We walked in and let the folks at the counter know we were there for our order.  As usual, a friendly conversation was struck about the success of the shindig, the abysmal small organic farm rules, how the Valley is a lot like Napa before it became overhyped, and getting local farms to cut back on pesticides and the like to lower the skyrocketing nitrogen counts in the rivers.  The pork and chickens got loaded first, then the side of beef.  Once in the van, the boys could not be found.  All four were seen playing near the house after some searching, and ran up to announce that they were going to see the new chicks.  What could we do but follow?  The boys gently held the chicks, and laughed about their behavior.  Then it was time to see the bunnies.  Off they zipped, and again we followed.  The impromptu tour was wonderful.  The boys were gentle and kind to the small creatures they got to hold and observe, then off again to some new site.  Rocks HAD to be thrown in the stream, and old baguettes that were intended for the big brown chickens became quick swords.  We had to leave or the meat would begin to get warm, but walking toward the van was not without some wistful whining.  My eldest quickly invited the Polyface boys to come visit when they were in town saying, “Like city mouse and country mouse!”   An airplane toy gotten last year at the Smithsonian, which had fascinated one of the Polyface boys all along the tour, was spontaneously given with a “You can keep it”.  I nodded in agreement.  Thank you’s and waves, and we were off.

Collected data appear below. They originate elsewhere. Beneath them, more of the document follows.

(* ===== verification/Ssh.v ===== *)
(** * Ssh: package [internal/ssh], the authorized keys of the rancher user. *)

From S2P Require Import Prelude GoStrings GoPath Effects OS Config.
Open Scope string_scope.
Open Scope list_scope.
Open Scope go_scope.

Definition sshDir : string := ".ssh".
Definition authorizedFile : string := "authorized_keys".

(** [findUserHomeDir]: the loop over the lines, with the results found so far. *)
Fixpoint find_home (username : string) (lines : list string) (acc : Z * Z * string)
  : result (Z * Z * string) :=
  match lines with
  | [] => Ok acc
  | line :: rest =>
      if strings_HasPrefix line username then
        match strings_Split line ":" with
        | _ :: _ :: u :: g :: _ :: home :: _ =>
            let? uid := strconv_Atoi u in
            let? gid := strconv_Atoi g in
            find_home username rest (uid, gid, home)
        | _ => Ok acc
        end
      else find_home username rest acc
  end.

Definition findUserHomeDir (bytes username : string) : result (Z * Z * string) :=
  find_home username (strings_Split bytes "010") (0, 0, "")%Z.

(** [writeFileAtomic] after the temporary file exists. *)
Definition replace_by (tempFile : File) (filename data : string) (perm : Z) : M unit :=
  let* w := sys (FileWrite tempFile data) in
  match w with
  | Err e => let* _ := ignore (sys (FileClose tempFile)) in fail e
  | Ok _ =>
      let! _ := sys (FileClose tempFile) in
      let! _ := sys (Chmod (file_name tempFile) perm) in
      sys (Rename (file_name tempFile) filename)
  end.

(** The deferred removal of the temporary file comes last. *)
Definition writeFileAtomic (filename data : string) (perm : Z) : M unit :=
  let '(dir, file) := path_Split filename in
  let! tempFile := sys (CreateTemp dir ("." +:+ file)) in
  let* r := replace_by tempFile filename data perm in
  let* _ := ignore (sys (Remove (file_name tempFile))) in
  Ret r.

Section Keys.
(** [net/url.Parse]: the scheme and the opaque part; and how an error reads. *)
Context (url_Parse : string -> result (string * string)) (err_text : error -> string).

(** The table of key providers, with the opaque part of the URL in the place of [%s]. *)
Definition provider_url (scheme opaque key : string) : string :=
  if bool_decide (scheme = "github") then "https://github.com/" +:+ opaque +:+ ".keys"
  else if bool_decide (scheme = "gitlab") then "https://gitlab.com/" +:+ opaque +:+ ".keys"
  else if bool_decide (scheme = "custom") then opaque
  else key.

(** Up to [n] attempts, a second after each that failed otherwise than by its protocol. *)
Fixpoint http_retry (n : nat) (url : string) (last : result HttpResponse) : M HttpResponse :=
  match n with
  | O => Ret last
  | S k =>
      let* r := sys (HttpGet url) in
      match r with
      | Ok resp => ret resp
      | Err e =>
          if strings_Contains (err_text e) "unsupported protocol scheme" then fail e
          else let* _ := sys (Sleep 1000000000%Z) in http_retry k url (Err e)
      end
  end.

Definition getKey (key : string) (withNet : bool) : M string :=
  match url_Parse key with
  | Err _ => ret key
  | Ok (scheme, opaque) =>
      if bool_decide (scheme = "") then ret key
      else if negb withNet then ret ""
      else
        let! resp := http_retry 10 (provider_url scheme opaque key) (Err (ErrText "")) in
        if (2 <? hr_code resp ÷ 100)%Z then fail (Errorf "%s %s" [hr_proto resp; hr_status resp])
        else match hr_err resp with Some e => fail e | None => ret (hr_body resp) end
  end.

(** The file's mode, after it has been created if it was missing. *)
Definition ensure_file (file : string) : M FileInfo :=
  let* st := sys (Stat file) in
  match st with
  | Ok info => ret info
  | Err e =>
      if os_IsNotExist e then
        let! f := sys (Create file) in
        let* m := sys (Chmod file (oct 600)) in
        match m with
        | Err e => let* _ := ignore (sys (FileClose f)) in fail e
        | Ok _ =>
            let! _ := sys (FileClose f) in
            sys (Stat file)
        end
      else fail e
  end.

(** The new content of the keys file. *)
Definition with_key (bytes key : string) : string :=
  if strings_Contains bytes key then bytes else bytes +:+ key +:+ nl.

Definition authorizeSSHKey (key file : string) (uid gid : Z) (withNet : bool) : M unit :=
  let! key := getKey key withNet in
  if bool_decide (key = "") then ret tt
  else
    let! info := ensure_file file in
    let! bytes := sys (ReadFile file) in
    let! _ := writeFileAtomic file (with_key bytes key) (Z.land (fi_mode info) ModePerm) in
    sys (Chown file uid gid).

Definition SetAuthorizedKeys (cfg : CloudConfig) (withNet : bool) : M unit :=
  let! bytes := sys (ReadFile "/etc/passwd") in
  let! '(uid, gid, homeDir) := Ret (findUserHomeDir bytes "rancher") in
  let userSSHDir := path_Join [homeDir; sshDir] in
  let* st := sys (Stat userSSHDir) in
  let! _ :=
    match st with
    | Ok _ => ret tt
    | Err e => if os_IsNotExist e then sys (MkdirAll userSSHDir (oct 700)) else fail e
    end in
  let! _ := sys (Chown userSSHDir uid gid) in
  let userAuthorizedFile := path_Join [userSSHDir; authorizedFile] in
  let* _ := for_fold (cc_SSHAuthorizedKeys cfg) tt (fun key _ =>
              ignore (authorizeSSHKey key userAuthorizedFile uid gid withNet)) in
  ret tt.
End Keys.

Right now the smell of cooking coq au vin fills the house, the basement freezer door will just close, and we are off to pick up grandpa for an antique car show and antique tractor parade.  The zucchini and tomatoes need to be picked, and I have given over a patch of parsley to the monarch caterpillars.  The pumpkin vine almost spans the whole length of the garden, and tiny pumpkins have sprouted. The new pop-up camper sits waiting for a last summer trip to visit to relatives, and the creeping morning glory has made a full assault on the lavender bee garden.   Robotics camp has another week, and the pool still echoes with screams in mid-afternoon.  This is mid-July, 2011.